(** * Flow engine of [tube_planning]: networks, flows, BFS, Edmonds-Karp

    A shallow embedding of [tube_planning/networks/network.py] and
    [tube_planning/flow.py], and of the scoring of proposals built on them:
    [networks/proposal.py], [criteria/base.py], [criteria/performance.py],
    [criteria/group.py] and [evaluation.py].

    Conventions of the embedding.
    - numpy [float] entries are idealised as exact rationals ([Q]); the
      comparisons of the source are the boolean comparisons on [Q]. The
      program computes in double precision: the two agree on whole numbers
      of moderate size ([whole_capacities], [whole_amounts]), and the
      statements whose truth depends on exact arithmetic are made for such
      data. [Module Double] holds the loop of [edmonds_karp] on doubles, to
      run it where rounding matters.
    - a two-dimensional array is a list of rows ([matrix]).
    - Python [int]s (node ids, predecessor traces) are [Z]; a subscript with
      an [int] follows Python's rule (negative subscripts count from the end,
      anything else out of range raises [IndexError]).
    - a call either returns, raises, or does not terminate: [result].
    - an object mutated in place ([Flow.send_flow_along]) is modelled by
      returning the state of the object after the call next to the outcome;
      so is the class attribute [Proposal._all_proposals], which the
      constructor reads and extends.
    - the subclasses of [Criteria] are the instances of a class of types;
      [CostCriteria] (it takes square roots) is not embedded. *)

From Stdlib Require Import QArith Qabs Qminmax ZArith Lia Lqa String.
From Stdlib Require Floats.PrimFloat.
From stdpp Require Import base list.

Local Open Scope Z_scope.
(** * Stochastic self-assembly of particles in a 2-D channel

    A shallow embedding of [metal_oxide.py]: the classes [Particle] and
    [SelfAssemblyModel], and the properties of the simulation core.

    Conventions of the embedding.
    - Python numbers (the floats and the integer literals mixed with them) are
      real numbers: rounding, overflow and NaN are outside the model.  The
      step counter [time] is a Python [int] and is an integer here.
      The one exception the model knows is the division by a zero divisor in
      [correction_factor]; the [OverflowError] of [**] and [math.exp] on
      values that leave the double range, and the underflow of [sigma**2] to
      zero, have no counterpart.  Properties are therefore stated for what
      the model shares with the code: outcomes (a call that returned, a call
      that raised), the control flow, and order facts that rounding keeps.
    - The process-wide generator of the [random] module is a tape of the
      values that successive calls of [random.random()] return, read through
      a cursor; a seed fixes the tape.
    - An exception leaves behind whatever the call had already mutated, so a
      call returns its outcome together with the object as it stands. *)

From Stdlib Require Import Reals Lra Lia ZArith List Bool.
Import ListNotations.

Open Scope R_scope.

(** ** The random source *)

Module Random.
Lemma commands_app (t1 t2 : list event) :
  commands (t1 ++ t2) = commands t1 ++ commands t2.
Proof. apply List.filter_app. Qed.

Lemma same_flags_refl s : same_flags s s.
Proof. repeat split. Qed.

Lemma same_flags_trans s1 s2 s3 :
  same_flags s1 s2 → same_flags s2 s3 → same_flags s1 s3.
Proof.
  unfold same_flags. intros (?&?&?&?&?) (?&?&?&?&?).
  repeat split; congruence.
Qed.

Lemma sleeps_app (t1 t2 : list event) :
  sleeps (t1 ++ t2) = sleeps t1 ++ sleeps t2.
Proof. apply List.filter_app. Qed.

Lemma Quiet_pure {A : Type} (r : outcome A) : Quiet (λ s, (s, [], r)).
Proof. intros s. split; [apply same_flags_refl | by split]. Qed.

Lemma Quiet_ret {A : Type} (a : A) : Quiet (mret a).
Proof. apply Quiet_pure. Qed.

Lemma Quiet_get {A : Type} (field : BatterySitter → A) : Quiet (get field).
Proof. intros s. split; [apply same_flags_refl | by split]. Qed.

Lemma Quiet_call {A : Type} (ev : event) (r : outcome A) :
  is_command ev = false → is_sleep ev = false → Quiet (call ev r).
Proof.
  intros Hc Hs s. split; [apply same_flags_refl |].
  unfold commands, sleeps, call, trace_of. simpl. rewrite Hc, Hs. by split.
Qed.

Lemma Quiet_bind {A B : Type} (m : M A) (f : A → M B) :
  Quiet m → (∀ a, Quiet (f a)) → Quiet (m ≫= f).
Proof.
  intros Hm Hf s. rewrite bind_run.
  specialize (Hm s). destruct (m s) as [[s1 t1] [a|e]]; [|exact Hm].
  specialize (Hf a s1). destruct (f a s1) as [[s2 t2] r].
  unfold state_of, trace_of in *. simpl in *.
  destruct Hm as (Hm1 & Hm2 & Hm3), Hf as (Hf1 & Hf2 & Hf3). split.
  - eapply same_flags_trans; eassumption.
  - rewrite commands_app, sleeps_app, Hm2, Hf2, Hm3, Hf3. by split.
Qed.

Lemma Quiet_set_last_connection_time t :
  Quiet (modify (set_last_connection_time t)).
Proof. intros s. split; [repeat split | by split]. Qed.

(** ** The two probes *)

Lemma get_zappi_charging_status_run z s :
  get_zappi_charging_status z s =
    (s, [ZappiRefresh], probe_result z).
Proof.
  unfold get_zappi_charging_status, try_except_Exception, probe_result,
    zappi_failure.
  rewrite !bind_run. unfold call, attr.
  destruct (refresh z) as [[]|[cls|b]]; [|reflexivity..].
  destruct (status z) as [st|[cls|b]]; [|reflexivity..].
  rewrite !bind_run.
  destruct (bool_decide (st ∈ charging_statuses)); rewrite ?bind_run;
    destruct (plug_status z) as [p|[cls|b]]; try reflexivity;
    destruct (charge_mode z) as [c|[cls|b]]; reflexivity.
Qed.

Lemma get_battery_info_run sg s :
  get_battery_info sg s =
    (s, [SigenGetEnergyFlow], snapshot_result sg).
Proof.
  unfold get_battery_info, try_except_Exception, snapshot_result.
  rewrite bind_run. unfold call.
  destruct (get_energy_flow sg) as [[]|[cls|b]]; reflexivity.
Qed.

Lemma battery_already_charging_run v s :
  battery_already_charging v s =
    (s, [], Returns (numeric_and_positive v)).
Proof. destruct v; reflexivity. Qed.

(** ** The override controller *)

Lemma set_instant_manual_charge_run sg enable duration_minutes power_kw mode s :
  set_instant_manual_charge sg enable duration_minutes power_kw mode s =
    (s, command_trace sg enable duration_minutes power_kw mode, command_result sg).
Proof.
  unfold set_instant_manual_charge, try_except_Exception, command_trace,
    command_result, request_sent.
  rewrite !bind_run. unfold enter, call, attr.
  destruct (ensure_valid_token sg) as [[]|[cls|b]]; [|reflexivity..].
  destruct (client_session sg) as [[]|[cls|b]]; [|reflexivity..].
  destruct (put_response sg) as [[v|[cls|b]]|[cls|b]]; reflexivity.
Qed.

(** ** One pass through the loop body *)

Lemma reconnect_if_due_quiet env : Quiet (reconnect_if_due env).
Proof.
  unfold reconnect_if_due, connect.
  apply Quiet_bind; [apply Quiet_get |].
  intros [t|]; [|apply Quiet_ret].
  case_bool_decide; [|apply Quiet_ret].
  apply Quiet_bind; [by apply Quiet_call |].
  intros t'. apply Quiet_set_last_connection_time.
Qed.

(** The loop body up to the decision, in closed form. *)
Lemma poll_run env s :
  poll env s =
    let s0 := state_of (reconnect_if_due env s) in
    let t0 := trace_of (reconnect_if_due env s) in
    match result_of (reconnect_if_due env s) with
    | Raises e => (s0, t0, Raises e)
    | Returns _ =>
        match probe_result (zappi env) with
        | Raises e => (s0, t0 ++ [ZappiRefresh], Raises e)
        | Returns zappi_charging =>
            match snapshot_result (sigen env) with
            | Raises e => (s0, t0 ++ [ZappiRefresh; SigenGetEnergyFlow], Raises e)
            | Returns (PDict d) =>
                (s0, t0 ++ [ZappiRefresh; SigenGetEnergyFlow],
                 Returns (zappi_charging, reported_power d,
                          numeric_and_positive (reported_power d)))
            | Returns _ =>
                (s0, t0 ++ [ZappiRefresh; SigenGetEnergyFlow],
                 Raises (PyException "AttributeError"))
            end
        end
    end.
Proof.
  unfold poll. rewrite bind_run.
  destruct (reconnect_if_due env s) as [[s0 t0] [[]|e]]; [|reflexivity].
  rewrite bind_run, get_zappi_charging_status_run.
  destruct (probe_result (zappi env)) as [zc|e]; [|reflexivity].
  rewrite bind_run, get_battery_info_run.
  destruct (snapshot_result (sigen env)) as [v|e]; [|reflexivity].
  unfold state_of, trace_of, result_of. simpl.
  destruct v; try reflexivity.
  unfold reported_power, dict_get.
  rewrite !bind_run. unfold mret at 1 2, M_ret.
  destruct (d !! "batteryPower") as [[]|]; reflexivity.
Qed.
■ ■ ■ ■ ■
**Exercise description**: In the listing above, start at the line with "battery_already_charging v s", go on through the line with "[ZappiRefresh], Raises e)", and copy each of those lines exactly; leave out all the rest.

**Reply to the task**:
  battery_already_charging v s =
    (s, [], Returns (numeric_and_positive v)).
Proof. destruct v; reflexivity. Qed.

(** ** The override controller *)

Lemma set_instant_manual_charge_run sg enable duration_minutes power_kw mode s :
  set_instant_manual_charge sg enable duration_minutes power_kw mode s =
    (s, command_trace sg enable duration_minutes power_kw mode, command_result sg).
Proof.
  unfold set_instant_manual_charge, try_except_Exception, command_trace,
    command_result, request_sent.
  rewrite !bind_run. unfold enter, call, attr.
  destruct (ensure_valid_token sg) as [[]|[cls|b]]; [|reflexivity..].
  destruct (client_session sg) as [[]|[cls|b]]; [|reflexivity..].
  destruct (put_response sg) as [[v|[cls|b]]|[cls|b]]; reflexivity.
Qed.

(** ** One pass through the loop body *)

Lemma reconnect_if_due_quiet env : Quiet (reconnect_if_due env).
Proof.
  unfold reconnect_if_due, connect.
  apply Quiet_bind; [apply Quiet_get |].
  intros [t|]; [|apply Quiet_ret].
  case_bool_decide; [|apply Quiet_ret].
  apply Quiet_bind; [by apply Quiet_call |].
  intros t'. apply Quiet_set_last_connection_time.
Qed.

(** The loop body up to the decision, in closed form. *)
Lemma poll_run env s :
  poll env s =
    let s0 := state_of (reconnect_if_due env s) in
    let t0 := trace_of (reconnect_if_due env s) in
    match result_of (reconnect_if_due env s) with
    | Raises e => (s0, t0, Raises e)
    | Returns _ =>
        match probe_result (zappi env) with
        | Raises e => (s0, t0 ++ [ZappiRefresh], Raises e)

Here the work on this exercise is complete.